Contrary to the British legend, built around Alan Turing and the Enigma machine, most of the work of cracking wartime codes was actually done in Washington, because the Americans had essentially unlimited machinery and operators, and we never had enough of either.
When my mother was in charge of the efforts against a German diplomatic cypher, she could call on the use of one tabulating-machine operator at Bletchley. At the same time, in Washington, the Americans were using 100 against the same cypher. William Friedman, the American who coined the term “cryptography”, visited Britain in 1942 and was shocked by the materially primitive operation at Bletchley.

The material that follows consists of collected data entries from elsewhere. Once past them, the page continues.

(** * py_client.py: the telemetry client

    A shallow embedding of [insert_telemetry], [query_telemetry],
    [check_for_fault] and the [__main__] block of [py_client.py], together
    with the properties of the client's contract.

    Python values are a tagged union ([pyval]); a dict with string keys is
    a [gmap string pyval].  A Python float is modelled by the exact value it
    denotes: a rational for a finite double, or one of the three special
    values.  Every finite double is a rational, so what is proved for all
    rationals holds for all doubles.

    Effects are explicit: a function of the client is a state transformer
    over a [world] (the lines printed so far, the HTTP requests issued so
    far) that ends either with a value or with a raised exception. *)

From Stdlib Require Import QArith.
From stdpp Require Import base option list strings gmap pretty.

Set Warnings "-register-all".

Local Open Scope Z_scope.
Local Open Scope string_scope.

(** ** Python values *)

Inductive pyfloat :=
| FNan
| FInf (negative : bool)
| FFin (q : Q).

Inductive pyval :=
| PyNone
| PyBool (b : bool)
| PyInt (z : Z)
| PyFloat (f : pyfloat)
| PyStr (s : string)
| PyList (l : list pyval)
| PyDict (m : gmap string pyval).

(** The numbers of Python: [int] and [float]. *)
Inductive pynum :=
| NInt (z : Z)
| NFloat (f : pyfloat).

Inductive exn :=
| KeyError (key : string)
| TypeError
| ValueError
| JSONDecodeError
| ConnectionError.

Inductive result (A : Type) :=
| Ok (a : A)
| Raise (e : exn).
Arguments Ok {A} a.
Arguments Raise {A} e.

(** *** Numeric comparison

    [bool] is a subclass of [int]: [True] is 1 and [False] is 0.  Python
    compares an [int] with a [float] exactly, so both are compared by the
    value they denote.  Any comparison with NaN is false. *)

Definition as_num (v : pyval) : option pynum :=
  match v with
  | PyBool b => Some (NInt (if b then 1 else 0))
  | PyInt z => Some (NInt z)
  | PyFloat f => Some (NFloat f)
  | _ => None
  end.

Definition num_float (n : pynum) : pyfloat :=
  match n with
  | NInt z => FFin (inject_Z z)
  | NFloat f => f
  end.

Definition float_gt (a b : pyfloat) : bool :=
  match a, b with
  | FNan, _ | _, FNan => false
  | FInf na, FInf nb => negb na && nb
  | FInf na, FFin _ => negb na
  | FFin _, FInf nb => nb
  | FFin x, FFin y => negb (Qle_bool x y)
  end.

Definition float_eq (a b : pyfloat) : bool :=
  match a, b with
  | FNan, _ | _, FNan => false
  | FInf na, FInf nb => Bool.eqb na nb
  | FFin x, FFin y => Qeq_bool x y
  | _, _ => false
  end.

Definition num_gt (a b : pynum) : bool := float_gt (num_float a) (num_float b).
Definition num_eq (a b : pynum) : bool := float_eq (num_float a) (num_float b).
Definition num_le (a b : pynum) : bool := float_gt (num_float b) (num_float a) || num_eq a b.

(** [v > fault_threshold] for a numeric threshold: a [str], [list], [dict]
    or [None] on the left raises [TypeError]. *)
Definition py_gt (v : pyval) (threshold : pynum) : result bool :=
  match as_num v with
  | Some n => Ok (num_gt n threshold)
  | None => Raise TypeError
  end.

(** [obj[key]] for a string key: only a dict can be indexed by a string. *)
Definition py_getitem (obj : pyval) (key : string) : result pyval :=
  match obj with
  | PyDict m =>
      match m !! key with
      | Some v => Ok v
      | None => Raise (KeyError key)
      end
  | _ => Raise TypeError
  end.

Fixpoint chars (s : string) : list pyval :=
  match s with
  | EmptyString => []
  | String c rest => PyStr (String c EmptyString) :: chars rest
  end.

(** [for entry in obj]: the elements of a list, the keys of a dict, the
    characters of a string; anything else is not iterable. *)
Definition py_iter (obj : pyval) : result (list pyval) :=
  match obj with
  | PyList l => Ok l
  | PyDict m => Ok (PyStr <$> (map_to_list m).*1)
  | PyStr s => Ok (chars s)
  | _ => Raise TypeError
  end.

(** [if obj:]: [None], zero and the empty containers are false. *)
Definition py_truthy (obj : pyval) : bool :=
  match obj with
  | PyNone => false
  | PyBool b => b
  | PyInt z => negb (Z.eqb z 0)
  | PyFloat (FFin q) => negb (Qeq_bool q 0)
  | PyFloat _ => true
  | PyStr s => negb (Nat.eqb (String.length s) 0)
  | PyList l => negb (Nat.eqb (length l) 0)
  | PyDict m => negb (Nat.eqb (size m) 0)
  end.

(** *** Conversion to text

    CPython refuses to convert an [int] of more than 4300 decimal digits to
    a string (the default of [sys.int_info.default_max_str_digits]) and
    raises [ValueError]; so does the conversion of a list or a dict that
    holds such an [int]. *)

Definition int_fits (z : Z) : bool := (Z.abs z <? 10 ^ 4300)%Z.

Fixpoint renderable (v : pyval) : bool :=
  match v with
  | PyInt z => int_fits z
  | PyList l => forallb renderable l
  | PyDict m => map_fold (fun _ item rest => renderable item && rest) true m
  | _ => true
  end.

(** A value that is not a container. *)
Definition is_scalar (v : pyval) : bool :=
  match v with
  | PyList _ | PyDict _ => false
  | _ => true
  end.

(** A dict display [{k1: v1, ..., kn: vn}]: the items are stored from left
    to right, a later item replacing an earlier one with the same key. *)
Definition py_dict (items : list (string * pyval)) : gmap string pyval :=
  foldl (fun m kv => <[kv.1 := kv.2]> m) ∅ items.

(** ** The world: console and network *)

Inductive http_method := GET | POST.

(** A call of [requests.get(url, params=...)] or
    [requests.post(url, json=...)]. *)
Record request := {
  req_method : http_method;
  req_url : string;
  req_params : option pyval;
  req_json : option pyval
}.

Record response := {
  status_code : Z;
  text : string
}.

Record world := {
  stdout : list string;
  sent : list request
}.

(** A computation ends with a value or a raised exception; what was printed
    and sent before an exception stays printed and sent. *)
Definition M (A : Type) : Type := world -> result A * world.

Global Instance M_ret : MRet M := fun A a w => (Ok a, w).
Global Instance M_bind : MBind M := fun A B k c w =>
  match c w with
  | (Ok a, w') => k a w'
  | (Raise e, w') => (Raise e, w')
  end.

Definition lift {A} (r : result A) : M A := fun w => (r, w).

Definition print (line : string) : M unit := fun w =>
  (Ok tt, {| stdout := stdout w ++ [line]; sent := sent w |}).

Definition value_of {A} (out : result A * world) : result A := out.1.
Definition world_of {A} (out : result A * world) : world := out.2.

(** ** Test doubles

    A server, a JSON decoder and a [repr] to run the client against. *)

Module Mock.

(** Every POST gets [insert_reply], every GET gets [query_reply]. *)
Definition server (insert_reply query_reply : option response)
    (history : list request) (req : request) : option response :=
  match req_method req with
  | POST => insert_reply
  | GET => query_reply
  end.

Definition reply (status : Z) (body : string) : option response :=
  Some {| status_code := status; text := body |}.

(** A decoder that knows the bodies of [table] and rejects the others. *)
Definition json (table : list (string * pyval)) (body : string)
    : option pyval :=
  snd <$> List.find (fun kv => String.eqb (fst kv) body) table.

Definition repr (v : pyval) : string := "<repr>".

Definition reading (timestamp : string) (value : pyval) : pyval :=
  PyDict (py_dict [("timestamp", PyStr timestamp); ("value", value)]).

Definition half : pyval := PyFloat (FFin (1 # 2)).
Definition one : pyval := PyFloat (FFin 1).

(** The query result of the spec's example:
    t1 with value 1.0, then t2 with value 0.5. *)
Definition two_readings : list pyval := [reading "t1" one; reading "t2" half].

(** What the [__main__] block inserts: 0.8, 0.9 and 1.0 as doubles. *)
Definition three_readings : list pyval :=
  [reading "2024-08-28T12:00:00Z"
     (PyFloat (FFin (7205759403792794 # 9007199254740992)));
   reading "2024-08-28T12:01:00Z"
     (PyFloat (FFin (8106479329266893 # 9007199254740992)));
   reading "2024-08-28T12:02:00Z" one].

(** The bodies the mock decoder knows. *)
Definition bodies : list (string * pyval) :=
  [("[]", PyList []);
   ("two readings", PyList two_readings);
   ("three readings", PyList three_readings)].

Definition fresh : world := {| stdout := []; sent := [] |}.

Definition uuid : pyval := PyStr "8f541ba4-c437-43ba-ba1d-5c946583fe54".
Definition t0 : pyval := PyStr "2024-08-28T12:00:00Z".
Definition t3 : pyval := PyStr "2024-08-28T12:03:00Z".

(** A server whose answer to the first request it receives is [first] and
    to every later one [later]. *)
Definition turning_server (first later : option response)
    (history : list request) (req : request) : option response :=
  match history with
  | [] => first
  | _ => later
  end.

(** A JSON object as a server may send it with an error. *)
Definition error_object : gmap string pyval :=
  py_dict [("error", PyStr "no such series")].

Definition more_bodies : list (string * pyval) :=
  (bodies ++ [("null", PyNone); ("object", PyDict error_object)])%list.

End Mock.

(** ** The client *)

Section Client.

(** The server behind [BASE_URL]: its answer to a request, given the
    requests it received before; [None] is a transport failure. *)
Variable serve : list request -> request -> option response.

(** [json.loads] of a response body; [None] for a body that is not JSON. *)
Variable json_loads : string -> option pyval.

(** [repr] of a float, and of a list or a dict that can be converted. *)
Variable py_repr : pyval -> string.

(** The text of a value, when its conversion succeeds. *)
Definition rendered (v : pyval) : string :=
  match v with
  | PyNone => "None"
  | PyBool b => if b then "True" else "False"
  | PyInt z => pretty z
  | PyStr s => s
  | _ => py_repr v
  end.

(** What a replacement field [{v}] of an f-string does: it inserts the text
    of [v], or raises [ValueError] when [v] cannot be converted. *)
Definition py_str (v : pyval) : result string :=
  if renderable v then Ok (rendered v) else Raise ValueError.

Definition http (req : request) : M response := fun w =>
  let w' := {| stdout := stdout w; sent := sent w ++ [req] |} in
  match serve (sent w) req with
  | Some r => (Ok r, w')
  | None => (Raise ConnectionError, w')
  end.

Definition requests_post (url : string) (json : pyval) : M response :=
  http {| req_method := POST; req_url := url;
          req_params := None; req_json := Some json |}.

Definition requests_get (url : string) (params : pyval) : M response :=
  http {| req_method := GET; req_url := url;
          req_params := Some params; req_json := None |}.

(** [response.json()] *)
Definition response_json (r : response) : M pyval :=
  match json_loads (text r) with
  | Some v => mret v
  | None => lift (Raise JSONDecodeError)
  end.

Definition BASE_URL : string := "http://localhost:8000".

(** [fc1_flag] is [None] for a call that omits the argument.

    The three replacement fields cannot raise.  [{data}] is reached only
    when [requests.post] returned, so after [data] was serialised to JSON,
    which fails on the same [int]s as the conversion to text;
    [response.status_code] is the three-digit code of the status line, and
    [response.text] is a string. *)
Definition insert_telemetry
    (sensor_name timestamp value timeseries_id : pyval)
    (fc1_flag : option pyval) : M pyval :=
  let fc1_flag := default PyNone fc1_flag in
  let url := BASE_URL +:+ "/telemetry" in
  let data := py_dict [
    ("sensor_name", sensor_name);
    ("timestamp", timestamp);
    ("value", value);
    ("fc1_flag", fc1_flag);
    ("timeseries_id", timeseries_id)
  ] in
  response ← requests_post url (PyDict data);
  if (status_code response =? 200)%Z then
    print ("Data inserted successfully: " +:+ rendered (PyDict data));;
    mret PyNone
  else
    print ("Failed to insert data: " +:+ rendered (PyInt (status_code response))
           +:+ ", " +:+ rendered (PyStr (text response)));;
    mret PyNone.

He reported home: “A very great deal of handwork and handwriting is done even at the top. Their papers look dirty & messy, their card indexes are terrible to look at — but they have the data on them & they know how to use them. They pass important info on dirty little slips of paper or chits & they don’t seem to get lost somehow. The rooms they work in are dirty & messy & cluttered up. Their toilets are few and terrible! But they get things done. And one should see the cups they drink tea from — well dishwashing facilities are nil & it’s a wonder to me there isn’t rampant trench mouth around.”
I’m sure that the Chinese operations now have immaculate toilets and all the most modern office equipment. But, like the British in 1942, the Chinese were forced to work smarter by the absence of American machinery; unlike the wartime situation, this was the result of deliberate American government policy. US government sanctions prevent Chinese companies’ getting their hands on the most advanced Nvidia chips, which were thought to be essential for really advanced AI. Now, it turns out that you can do the work with older chips, and far more cheaply.
And what is now left of the American Empire? One of the best and most illuminating reporters of the world outside the news is Chris Arnade, a former Wall Street banker who now wanders the world, mostly on foot, with his camera, and talks to people.
In 2022, he was in Liverpool, talking to a murderer: “I met Ian on my last day in Liverpool and in the last pub of the evening. The first pub I’d nicknamed ‘Falling down pub’ after the large shirtless guy who fell down, twice, while singing ‘You’ll never walk alone’. Each time his mates had to pull him up. I don’t have his picture because it was painful enough to watch him floundering on the floor like a sweaty bloated larva. But he wasn’t embarrassed. He’d lived a lot in his thirty years, you see. More than people twice his age, you see. Not that he travelled much, you see. Never left Liverpool actually. Wouldn’t want to.”
This is the kind of reporting that newspapers just can’t do any more, largely because it takes time as well as talent. Arnade publishes on Substack, where much can be read for free, and even a subscription costs £60 a year. My subscription to The Times costs four times as much, and makes me think far less. No wonder what used to be called the “mainstream” media are now known as the “legacy”.